La véritable victoire, celle qui met sous nos pieds le monde entier, c'est notre foi ; jouissez, prince, de cette victoire, jouissez-en éternellement par l'immortelle vertu de ce sacrifice [celui de Jésus-Christ]
Jouissant, en sujet fidèle, des prospérités de l'État et de la gloire de son maître
de Jacques-Bénigne BOSSUET dans le Tellier.
La liberté qu'on se donne de penser tout ce qu'on veut fait qu'on croit respirer un air nouveau ; on s'imagine jouir de soi-même et de ses désirs
de Jacques-Bénigne BOSSUET dans Anne de Gonz.
Hâtons-nous aujourd'hui de jouir de la vie ; Qui sait si nous serons demain ?

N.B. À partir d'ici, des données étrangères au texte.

(* ===== verification/Connectors.v ===== *)
(** * Connectors to external identity systems

    internal/connector: the [Connector] interface, the registry of live
    connectors, the configurations (table connectors of migration 9) with the
    service over them, and the handlers.

    A connector is a handle; what its methods do to the systems behind them is
    the effect of the class [Connector] on a state of its own. *)
From S2P Require Import Prelude GoStd Sql Http Middleware.
Local Open Scope go_scope.

(** ** connector.go *)

Record Config : Type := mkConfig {
  cf_ID : string;
  cf_TenantID : string;
  cf_Name : string;
  cf_Type : string;
  cf_Enabled : bool;
  cf_Endpoint : string;
  cf_Credentials : gmap string string;
  cf_Settings : gmap string string;
  cf_CreatedAt : Z;
  cf_UpdatedAt : Z
}.

(** connector.User *)
Record ExtUser : Type := mkExtUser {
  xu_ExternalID : string;
  xu_InternalID : string;
  xu_Username : string;
  xu_Email : string;
  xu_FirstName : string;
  xu_LastName : string;
  xu_DisplayName : string;
  xu_Active : bool;
  xu_Attributes : gmap string string
}.

(** connector.Group *)
Record ExtGroup : Type := mkExtGroup {
  xg_ExternalID : string;
  xg_InternalID : string;
  xg_Name : string;
  xg_Description : string
}.

(** The methods on a connector [N] in a world [W]. *)
Class Connector (N W : Type) : Type := {
  conn_ID : N -> M W string;
  conn_Name : N -> M W string;
  conn_Type : N -> string;
  conn_Initialize : N -> Config -> M W unit;
  conn_HealthCheck : N -> M W unit;
  conn_Close : N -> M W unit;
  conn_CreateUser : N -> ExtUser -> M W string;
  conn_GetUser : N -> string -> M W ExtUser;
  conn_UpdateUser : N -> string -> ExtUser -> M W unit;
  conn_DeleteUser : N -> string -> M W unit;
  conn_ListUsers : N -> string -> Z -> Z -> M W (list ExtUser * Z);
  conn_CreateGroup : N -> ExtGroup -> M W string;
  conn_GetGroup : N -> string -> M W ExtGroup;
  conn_UpdateGroup : N -> string -> ExtGroup -> M W unit;
  conn_DeleteGroup : N -> string -> M W unit;
  conn_ListGroups : N -> string -> Z -> Z -> M W (list ExtGroup * Z);
  conn_AddUserToGroup : N -> string -> string -> M W unit;
  conn_RemoveUserFromGroup : N -> string -> string -> M W unit;
  conn_GetGroupMembers : N -> string -> M W (list ExtUser)
}.

(** ** registry.go *)

(** A [Factory] makes a connector from a configuration. *)
Record Registry (N W : Type) : Type := mkRegistry {
  rg_factories : gmap string (Config -> M W N);
  rg_connectors : gmap string N;
  rg_world : W
}.
Arguments mkRegistry {N W} _ _ _.
Arguments rg_factories {N W} _.
Arguments rg_connectors {N W} _.
Arguments rg_world {N W} _.

Section RegistryOps.
Context {N W : Type} `{!Connector N W}.

Abbreviation RM := (M (Registry N W)).

Definition in_world {A} (m : M W A) : RM A :=
  zoom rg_world (fun w r => mkRegistry (rg_factories r) (rg_connectors r) w) m.

Definition registry_Register (connectorType : string) (factory : Config -> M W N) : RM unit :=
  modify (fun r => mkRegistry (<[connectorType := factory]> (rg_factories r)) (rg_connectors r) (rg_world r)).

Definition registry_Create (connectorType : string) (config : Config) : RM N :=
  factories <- gets rg_factories;;
  match factories !! connectorType with
  | None => fail (ErrNew ("unknown connector type: " +:+ connectorType))
  | Some factory =>
      conn <- map_err (ErrWrap "failed to create connector") (in_world (factory config));;
      modify (fun r => mkRegistry (rg_factories r) (<[cf_ID config := conn]> (rg_connectors r)) (rg_world r));;
      ret conn
  end.

Definition registry_Get (connectorID : string) : RM (option N) :=
  connectors <- gets rg_connectors;; ret (connectors !! connectorID).

(** Go's iteration over a map has no order of its own. *)
Definition registry_List : RM (list N) :=
  connectors <- gets rg_connectors;; ret (snd <$> map_to_list connectors).

(** A connector that cannot be closed stays. *)
Definition registry_Remove (connectorID : string) : RM unit :=
  connectors <- gets rg_connectors;;
  match connectors !! connectorID with
  | None => fail (ErrNew ("connector not found: " +:+ connectorID))
  | Some conn =>
      map_err (ErrWrap "failed to close connector") (in_world (conn_Close conn));;
      modify (fun r => mkRegistry (rg_factories r) (delete connectorID (rg_connectors r)) (rg_world r))
  end.

End RegistryOps.

(** ** store.go

    Credentials and settings are stored as the JSON of the maps, which reads
    back as the map it was made from (a nil map as the empty one). *)
Record connector_row : Type := mkConnectorRow {
  kr_id : string;
  kr_tenant : string;
  kr_name : string;
  kr_type : string;
  kr_enabled : bool;
  kr_endpoint : string;
  kr_credentials : gmap string string;
  kr_settings : gmap string string;
  kr_created : Z;
  kr_updated : Z
}.

Class ConnectorStore (D : Type) : Type := {
  ck_Create : Config -> M D string;
  ck_Get : string -> string -> M D Config;
  ck_List : string -> M D (list Config);
  ck_Update : Config -> M D unit;
  ck_Delete : string -> string -> M D unit;
  ck_Toggle : string -> string -> bool -> M D unit
}.

Abbreviation connectors := (list connector_row).

Definition row_config (r : connector_row) : Config :=
  mkConfig (kr_id r) (kr_tenant r) (kr_name r) (kr_type r) (kr_enabled r) (kr_endpoint r) (kr_credentials r)
    (kr_settings r) (kr_created r) (kr_updated r).

Definition is_connector (id tenant : string) (r : connector_row) : bool :=
  bool_decide (kr_id r = id /\ kr_tenant r = tenant).

(** The columns of [SELECT *], and the names sqlx gives to the fields of the
    struct they are scanned into: the embedded [Config] has no tags. *)
Definition connector_columns : list string :=
  ["id"; "tenant_id"; "name"; "type"; "enabled"; "endpoint"; "credentials"; "settings"; "created_at"; "updated_at"].
Definition connector_fields : list string :=
  ["id"; "tenantid"; "name"; "type"; "enabled"; "endpoint"; "credentials"; "settings"; "createdat"; "updatedat"].

Definition connectorStore_Create (config : Config) : M connectors string :=
  t <- uuid_arg (cf_TenantID config);;
  varchar_arg 255 (cf_Name config);;
  varchar_arg 50 (cf_Type config);;
  varchar_arg 500 (cf_Endpoint config);;
  sql_insert
    (fun new old => bool_decide (kr_id new = kr_id old \/
                      (kr_tenant new = kr_tenant old /\ kr_name new = kr_name old)))
    (fun tm id => (mkConnectorRow id t (cf_Name config) (cf_Type config) (cf_Enabled config)
                     (cf_Endpoint config) (cf_Credentials config) (cf_Settings config) tm tm, id)).

Definition connectorStore_Get (tenantID id : string) : M connectors Config :=
  i <- uuid_arg id;;
  t <- uuid_arg tenantID;;
  row <- sqlx_get connector_fields connector_columns (is_connector i t);;
  ret (row_config row).

Definition connectorStore_List (tenantID : string) : M connectors (list Config) :=
  t <- uuid_arg tenantID;;
  rows <- sqlx_select connector_fields connector_columns (fun r => bool_decide (kr_tenant r = t));;
  ret (map row_config (sort_by (fun x y => String.leb (kr_name x) (kr_name y)) rows)).

(** The type is not updated. *)
Definition connectorStore_Update (config : Config) : M connectors unit :=
  varchar_arg 255 (cf_Name config);;
  varchar_arg 500 (cf_Endpoint config);;
  i <- uuid_arg (cf_ID config);;
  t <- uuid_arg (cf_TenantID config);;
  exec (sql_update_unique (fun r => (kr_tenant r, kr_name r)) (is_connector i t)
    (fun tm r => mkConnectorRow (kr_id r) (kr_tenant r) (cf_Name config) (kr_type r) (cf_Enabled config)
                   (cf_Endpoint config) (cf_Credentials config) (cf_Settings config) (kr_created r) tm)).

Definition connectorStore_Delete (tenantID id : string) : M connectors unit :=
  i <- uuid_arg id;;
  t <- uuid_arg tenantID;;
  exec (sql_delete (is_connector i t)).

Definition connectorStore_Toggle (tenantID id : string) (enabled : bool) : M connectors unit :=
  i <- uuid_arg id;;
  t <- uuid_arg tenantID;;
  exec (sql_update (is_connector i t)
    (fun tm r => mkConnectorRow (kr_id r) (kr_tenant r) (kr_name r) (kr_type r) enabled (kr_endpoint r)
                   (kr_credentials r) (kr_settings r) (kr_created r) tm)).

#[export] Instance connectorStore : ConnectorStore connectors := {|
  ck_Create := connectorStore_Create;
  ck_Get := connectorStore_Get;
  ck_List := connectorStore_List;
  ck_Update := connectorStore_Update;
  ck_Delete := connectorStore_Delete;
  ck_Toggle := connectorStore_Toggle
|}.

(** ** service.go *)

Record ConnectorState (D N W : Type) : Type := mkConnectorState {
  cns_store : D;
  cns_registry : Registry N W
}.
Arguments mkConnectorState {D N W} _ _.
Arguments cns_store {D N W} _.
Arguments cns_registry {D N W} _.

Section Service.
Context {D N W : Type} `{!ConnectorStore D, !Connector N W}.

Abbreviation KM := (M (ConnectorState D N W)).

Definition in_store {A} (m : M D A) : KM A :=
  zoom cns_store (fun x s => mkConnectorState x (cns_registry s)) m.

Definition in_registry {A} (m : M (Registry N W) A) : KM A :=
  zoom cns_registry (fun x s => mkConnectorState (cns_store s) x) m.

(** A connector that cannot be started does not fail the creation. *)
Definition CreateConnector (tenantID : string) (config : Config) : KM string :=
  if decide (cf_Name config = estr) then fail (ErrNew "connector name is required")
  else if decide (cf_Type config = estr) then fail (ErrNew "connector type is required")
  else
    let config := mkConfig (cf_ID config) tenantID (cf_Name config) (cf_Type config) true (cf_Endpoint config)
                    (cf_Credentials config) (cf_Settings config) (cf_CreatedAt config) (cf_UpdatedAt config) in
    id <- in_store (ck_Create config);;
    let config := mkConfig id tenantID (cf_Name config) (cf_Type config) true (cf_Endpoint config)
                    (cf_Credentials config) (cf_Settings config) (cf_CreatedAt config) (cf_UpdatedAt config) in
    ignore (in_registry (registry_Create (cf_Type config) config));;
    ret id.

Definition GetConnector (tenantID id : string) : KM Config := in_store (ck_Get tenantID id).

Definition ListConnectors (tenantID : string) : KM (list Config) := in_store (ck_List tenantID).

(** No credentials: the stored ones; otherwise the stored ones that are not
    given are kept. *)
Definition merge_credentials (given existing : gmap string string) : gmap string string :=
  if decide (given = ∅) then existing else given ∪ existing.

Definition UpdateConnector (tenantID : string) (config : Config) : KM unit :=
  existing <- map_err (ErrWrap "connector not found") (in_store (ck_Get tenantID (cf_ID config)));;
  let config := mkConfig (cf_ID config) tenantID (cf_Name config) (cf_Type config) (cf_Enabled config)
                  (cf_Endpoint config) (merge_credentials (cf_Credentials config) (cf_Credentials existing))
                  (cf_Settings config) (cf_CreatedAt config) (cf_UpdatedAt config) in
  in_store (ck_Update config);;
  ignore (in_registry (registry_Remove (cf_ID config)));;
  (if cf_Enabled config then ignore (in_registry (registry_Create (cf_Type config) config)) else ret tt).

Definition DeleteConnector (tenantID id : string) : KM unit :=
  in_store (ck_Delete tenantID id);;
  ignore (in_registry (registry_Remove id)).

Definition ToggleConnector (tenantID id : string) (enabled : bool) : KM unit :=
  in_store (ck_Toggle tenantID id enabled);;
  if enabled then
    r <- attempt (in_store (ck_Get tenantID id));;
    match r with
    | inl config => ignore (in_registry (registry_Create (cf_Type config) config))
    | inr _ => ret tt
    end
  else ignore (in_registry (registry_Remove id)).

Definition TestConnection (config : Config) : KM unit :=
  conn <- map_err (ErrWrap "failed to create connector") (in_registry (registry_Create (cf_Type config) config));;
  deferred (in_registry (in_world (conn_HealthCheck conn)))
    (ignore (in_registry (registry_Remove (cf_ID config)))).

(** ** api.go *)

Record ToggleBody : Type := mkToggleBody { tb_Enabled : bool }.

Context `{!Binder Config, !Binder ToggleBody}.

Abbreviation KHandler := (Handler (ConnectorState D N W)).

Definition Config_json (c : Config) : json :=
  let obj (m : gmap string string) := JObj (map (fun kv => (fst kv, JStr (snd kv))) (map_to_list m)) in
  JObj [("id", JStr (cf_ID c)); ("tenant_id", JStr (cf_TenantID c)); ("name", JStr (cf_Name c));
        ("type", JStr (cf_Type c)); ("enabled", JBool (cf_Enabled c)); ("endpoint", JStr (cf_Endpoint c));
        ("credentials", obj (cf_Credentials c)); ("settings", obj (cf_Settings c));
        ("created_at", JNum (cf_CreatedAt c)); ("updated_at", JNum (cf_UpdatedAt c))].

Definition connector_tenantID (c : GinCtx) (k : string -> KM Response) : KM Response :=
  with_tenant "tenant id required" c k.

Definition listConnectors : KHandler :=
  fun c => connector_tenantID c (fun tenantID =>
    or_respond (verbatim 500) (ListConnectors tenantID) (fun configs =>
    ret (respond 200 (JObj [("connectors", JArr (map Config_json configs))])))).

Definition createConnector : KHandler :=
  fun c => connector_tenantID c (fun tenantID => bound c (fun config : Config =>
    or_respond (verbatim 400) (CreateConnector tenantID config) (fun id =>
    ret (respond 201 (JObj [("id", JStr id)]))))).

Definition getConnector : KHandler :=
  fun c => connector_tenantID c (fun tenantID =>
    or_respond (fixed 404 "connector not found") (GetConnector tenantID (Param c "id")) (fun config =>
    ret (respond 200 (Config_json config)))).

Definition updateConnector : KHandler :=
  fun c => connector_tenantID c (fun tenantID => bound c (fun config : Config =>
    let config := mkConfig (Param c "id") (cf_TenantID config) (cf_Name config) (cf_Type config)
                    (cf_Enabled config) (cf_Endpoint config) (cf_Credentials config) (cf_Settings config)
                    (cf_CreatedAt config) (cf_UpdatedAt config) in
    or_respond (verbatim 400) (UpdateConnector tenantID config) (fun _ =>
    ret (respond 200 (JObj [("message", JStr "updated")]))))).

Definition deleteConnector : KHandler :=
  fun c => connector_tenantID c (fun tenantID =>
    or_respond (verbatim 500) (DeleteConnector tenantID (Param c "id")) (fun _ => ret (respond_status 204))).

Definition toggleConnector : KHandler :=
  fun c => connector_tenantID c (fun tenantID => bound c (fun req : ToggleBody =>
    or_respond (verbatim 500) (ToggleConnector tenantID (Param c "id") (tb_Enabled req)) (fun _ =>
    ret (respond 200 (JObj [("enabled", JBool (tb_Enabled req))]))))).

Definition testConnection : KHandler :=
  fun c => connector_tenantID c (fun _ => bound c (fun config : Config =>
    or_respond (fun err => respond 400 (JObj [("error", JStr (error_string err)); ("status", JStr "failed")]))
      (TestConnection config) (fun _ => ret (respond 200 (JObj [("status", JStr "success")]))))).

End Service.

de Jean RACINE dans Ath. II, 9
Roxane.... Nous engagea tous deux par sa facilité à la laisser jouir de sa crédulité
de Jean RACINE dans Baj. I, 4
Le coup de foudre qui allait éclater se cachait encore sous l'éclat trompeur de la nuée ; Dieu nous laissait encore jouir de notre erreur
On s'enferme dans une maison sainte, plutôt pour jouir quelques moments plus à loisir de la paresse, que pour fuir les plaisirs
de Jean-Baptiste MASSILLON dans Carême, Vérit. culte.
Après avoir calculé pour le sage, calculons pour l'homme bien moins rare qui jouit de ses erreurs souvent plus que de sa raison
de Georges Louis Leclerc, comte de BUFFON dans Homme, arith. morale.

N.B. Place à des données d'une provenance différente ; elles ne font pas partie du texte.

Lemma spec_filter_optional env col op v rest f :
  spec_filter env rest = inl f -> uuid_column col = false \/ (exists t, v = Some (ATime t)) \/ v = None ->
  exists g, spec_filter env ((col, op, v) :: rest) = inl g /\
    forall e, g e = accepts v (pg_compare op (pg_column col e)) && f e.
Proof.
  intros Hf Hv. destruct v as [a|]; [|by exists f]. cbn [spec_filter]. rewrite Hf.
  assert (pg_bind env col a = inl a) as ->.
  { destruct Hv as [Hv|[[t [= ->]]|]]; [|done|done]. destruct a; [|done..]. cbn. by rewrite Hv. }
  by eexists.
Qed.

Lemma spec_filter_uuid env col v c rest f :
  spec_filter env rest = inl f -> uuid_column col = true -> canonical env v = Some c ->
  exists g, spec_filter env ((col, "=", AText <$> v) :: rest) = inl g /\
    forall e, g e = accepts c (fun x => pg_compare "=" (pg_column col e) (AText x)) && f e.
Proof.
  intros Hf Hu Hc. destruct v as [x|]; cbn in Hc; [|simplify_eq; by exists f].
  destruct (pg_uuid env x) as [y|] eqn:Ey; [|done]. simplify_eq/=.
  rewrite Hu, Ey, Hf. by eexists.
Qed.

Lemma spec_filter_matches env p t actor resource :
  pg_uuid env (qp_TenantID p) = Some t -> canonical env (qp_ActorID p) = Some actor ->
  canonical env (qp_ResourceID p) = Some resource ->
  exists f, spec_filter env (specs p) = inl f /\ forall e, f e = matches t actor resource p e.
Proof.
  intros Ht Ha Hr. unfold specs.
  edestruct (spec_filter_optional env "timestamp" "<=" (ATime <$> qp_EndTime p) []) as (f1 & H1 & E1);
    [done|destruct (qp_EndTime p); eauto|].
  edestruct (spec_filter_optional env "timestamp" ">=" (ATime <$> qp_StartTime p)) as (f2 & H2 & E2);
    [exact H1|destruct (qp_StartTime p); eauto|].
  edestruct (spec_filter_optional env "outcome" "=" (AText <$> qp_Outcome p)) as (f3 & H3 & E3);
    [exact H2|by left|].
  edestruct (spec_filter_uuid env "resource_id") as (f4 & H4 & E4); [exact H3|done|exact Hr|].
  edestruct (spec_filter_optional env "resource_type" "=" (AText <$> qp_ResourceType p)) as (f5 & H5 & E5);
    [exact H4|by left|].
  edestruct (spec_filter_optional env "action" "=" (AText <$> qp_Action p)) as (f6 & H6 & E6);
    [exact H5|by left|].
  edestruct (spec_filter_uuid env "actor_id") as (f7 & H7 & E7); [exact H6|done|exact Ha|].
  edestruct (spec_filter_uuid env "tenant_id" (Some (qp_TenantID p)) (Some t)) as (f8 & H8 & E8);
    [exact H7|done|by cbn; rewrite Ht|].
  exists f8. split; [exact H8|]. intros e. rewrite E8, E7, E6, E5, E4, E3, E2, E1. unfold matches.
  rewrite <- !andb_assoc, andb_true_r. cbn [accepts].
  rewrite (compare_text (ev_TenantID e) t : pg_compare "=" (pg_column "tenant_id" e) (AText t) = _).
  repeat apply (f_equal2 andb); [done|..]; rewrite ?accepts_fmap; apply accepts_ext; intros x;
    first [apply (compare_text (ev_Action e))|apply compare_text|apply (compare_null (ev_ActorID e))
          |apply (compare_null (ev_ResourceID e))|apply compare_from|apply compare_to].
Qed.

(** ** A query *)

Definition page_args (p : QueryParams) : list arg :=
  (if decide (0 < qp_Limit p)%Z then [AInt (qp_Limit p)] else []) ++
  (if decide (0 < qp_Offset p)%Z then [AInt (qp_Offset p)] else []).

Lemma paginated_args p : bq_args (add_pagination p (filtered p)) = spec_args (specs p) ++ page_args p.
Proof.
  unfold add_pagination, add_clause, page_args. rewrite <- filtered_args.
  case_decide; case_decide; cbn [bq_args]; by rewrite <- ?app_assoc, ?app_nil_r.
Qed.

Definition audit_page (p : QueryParams) (l : list Event) : list Event :=
  let l := drop (Z.to_nat (qp_Offset p)) l in
  if decide (0 < qp_Limit p)%Z then take (Z.to_nat (qp_Limit p)) l else l.

Lemma limit_run p absent :
  pg_int (spec_args (specs p) ++ page_args p) (limit_param p) absent =
    inl (if decide (0 < qp_Limit p)%Z then qp_Limit p else absent).
Proof.
  unfold limit_param, page_args. case_decide; [|done]. cbn [pg_int Nat.pred app].
  by rewrite list_lookup_middle.
Qed.

Lemma offset_run p :
  pg_int (spec_args (specs p) ++ page_args p) (offset_param p) 0 =
    inl (if decide (0 < qp_Offset p)%Z then qp_Offset p else 0%Z).
Proof.
  unfold offset_param, page_args. destruct (decide (0 < qp_Offset p)%Z); [|done].
  cbn [pg_int Nat.pred]. rewrite lookup_app_r by lia. rewrite Nat.add_comm, Nat.add_sub. by case_decide.
Qed.

Lemma page_run p l :
  sql_page (if decide (0 < qp_Limit p)%Z then qp_Limit p else Z.of_nat (length l))
    (if decide (0 < qp_Offset p)%Z then qp_Offset p else 0%Z) l = inl (audit_page p l).
Proof.
  unfold sql_page, audit_page.
  rewrite decide_False by (case_decide; lia). rewrite decide_False by (case_decide; lia).
  replace (Z.to_nat (if decide (0 < qp_Offset p)%Z then qp_Offset p else 0%Z)) with (Z.to_nat (qp_Offset p))
    by (case_decide; lia).
  case_decide; [done|]. by rewrite Nat2Z.id, take_ge by (rewrite length_drop; lia).
Qed.

Section Query.
Context {nil_bytes : NilBytes} {inet : PgInet}.
Context (env : Env) (p : QueryParams) (t : string) (actor resource : option string).
Context (Hup : db_up env) (Ht : pg_uuid env (qp_TenantID p) = Some t).
Context (Ha : canonical env (qp_ActorID p) = Some actor) (Hr : canonical env (qp_ResourceID p) = Some resource).

Definition found (k : nat) (rows : list Event) : list Event :=
  order_by_desc ev_Timestamp (reorder (row_order env k) (filter (matches t actor resource p) rows)).

Lemma found_Permutation k rows : found k rows ≡ₚ filter (matches t actor resource p) rows.
Proof. unfold found, order_by_desc. rewrite sort_by_Permutation. apply reorder_Permutation. Qed.

Lemma count_run k rows : pg_select "COUNT(*)" env k (bq_count (filtered p)) (bq_args (filtered p)) rows = inl (found k rows).
Proof.
  unfold pg_select. rewrite count_text. cbn [sl_what sl_conds sl_limit sl_offset]. rewrite decide_False by tauto.
  destruct (spec_filter_matches env p t actor resource Ht Ha Hr) as (f & Hf & Hm).
  pose proof (pg_filter_spec env [] (specs p) []) as Hs. cbn [app length] in Hs. rewrite app_nil_r in Hs.
  rewrite filtered_args, Hs, Hf. cbn [pg_int]. unfold sql_page.
  rewrite decide_False by lia. rewrite decide_False by lia. rewrite Nat2Z.id, drop_0, firstn_all. unfold found.
  do 3 f_equal. apply list_filter_iff. intros e. by rewrite Hm.
Qed.

Lemma select_run k rows :
  ~ overfull p ->
  pg_select "*" env k (bq_query (add_pagination p (filtered p))) (bq_args (add_pagination p (filtered p))) rows =
    inl (audit_page p (found k rows)).
Proof.
  intros Hp. unfold pg_select. rewrite query_text by done. cbn [sl_what sl_conds sl_limit sl_offset].
  rewrite decide_False by tauto.
  destruct (spec_filter_matches env p t actor resource Ht Ha Hr) as (f & Hf & Hm).
  pose proof (pg_filter_spec env [] (specs p) (page_args p)) as Hs. cbn [app length] in Hs.
  rewrite paginated_args, Hs, Hf, limit_run, offset_run, page_run. unfold found.
  do 4 f_equal. apply list_filter_iff. intros e. by rewrite Hm.
Qed.

Lemma Query_run n rows :
  ~ overfull p ->
  auditStore_Query p env (mkSt n rows) =
    (match scan_events (audit_page p (found (S n) rows)) with
     | inl l => Ok (l, Z.of_nat (length (found (S n) rows)))
     | inr e => Err e
     end, mkSt (S (S n)) rows).
Proof.
  intros Hp. unfold auditStore_Query. fold (filtered p). cbv zeta.
  unfold bind. rewrite statement_up by done. cbn [st tick]. rewrite count_run.
  rewrite statement_up by done. cbn [st tick]. rewrite select_run by done.
  rewrite (Permutation_length (found_Permutation n rows)), (Permutation_length (found_Permutation (S n) rows)).
  destruct (scan_events _); done.
Qed.
End Query.

Section Facts.
Context {nil_bytes : NilBytes} {inet : PgInet}.

Lemma page_limit_spec l :
  page_limit l = (if decide (l = 0) then 100 else Z.min l 1000)%Z.
Proof. unfold page_limit. repeat case_decide; lia. Qed.

(** Property C32. The SQL that is put together for a query answers what the
    parameters ask: the events of the tenant that pass every filter given,
    newest first, with their number; of these the page that was asked for, a
    hundred by default and never more than a thousand, but all that follow the
    offset where the limit is negative.  The one exception is a query with all
    seven filters, an offset and a limit that is not negative. *)
Theorem audit_query_equivalent env p t actor resource n rows :
  db_up env -> pg_uuid env (qp_TenantID p) = Some t ->
  canonical env (qp_ActorID p) = Some actor -> canonical env (qp_ResourceID p) = Some resource ->
  ~ (all_filters p = true /\ (0 <= qp_Limit p)%Z /\ (0 < qp_Offset p)%Z) ->
  exists asked,
    asked ≡ₚ filter (matches t actor resource p) rows /\
    StronglySorted (fun x y => (ev_Timestamp y <= ev_Timestamp x)%Z) asked /\
    let rest := drop (Z.to_nat (qp_Offset p)) asked in
    let page := if decide (qp_Limit p < 0)%Z then rest
                else take (if decide (qp_Limit p = 0%Z) then 100 else Nat.min (Z.to_nat (qp_Limit p)) 1000) rest in
    audit_Query p env (mkSt n rows) =
      (match scan_events page with
       | inl l => Ok (l, Z.of_nat (length asked))
       | inr e => Err e
       end, mkSt (S (S n)) rows).
Proof.
  intros Hup Ht Ha Hr Hq. set (q := with_page (page_limit (qp_Limit p)) (qp_Offset p) p).
  exists (found env q t actor resource (S n) rows).
  split; [exact (found_Permutation env q t actor resource (S n) rows)|]. split; [apply order_by_desc_sorted|]. intros rest page.
  change (audit_Query p env (mkSt n rows)) with (auditStore_Query q env (mkSt n rows)).
  rewrite (Query_run env q t actor resource Hup Ht Ha Hr n rows); cycle 1.
  { intros (H1 & H2 & H3). apply Hq. split_and!; [exact H1| |exact H3]. cbn in H2. rewrite page_limit_spec in H2.
    case_decide; lia. }
  replace (audit_page q (found env q t actor resource (S n) rows)) with page; [done|].
  unfold audit_page, page, rest, q. cbn [with_page qp_Limit qp_Offset]. rewrite page_limit_spec.
  repeat case_decide; try lia; try done. f_equal. lia.
Qed.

Pendant que Davoust jouissait peut-être du dangereux plaisir d'avoir humilié son ennemi [Berthier]
Aimons donc, aimons donc ! de l'heure fugitive, Hâtons-nous, jouissons ! L'homme n'a point de port, le temps n'a point de rive, Il coule et nous passons
de Alphonse de LAMARTINE dans Médit. I, 13
Nature : Absolument. Savoir profiter de ce qu'on a, vie, temps, fortune. Il est riche, mais il ne sait pas jouir.
L'homme, sourd à ma voix comme à celle du sage, Ne dira-t-il jamais : c'est assez, jouissons ?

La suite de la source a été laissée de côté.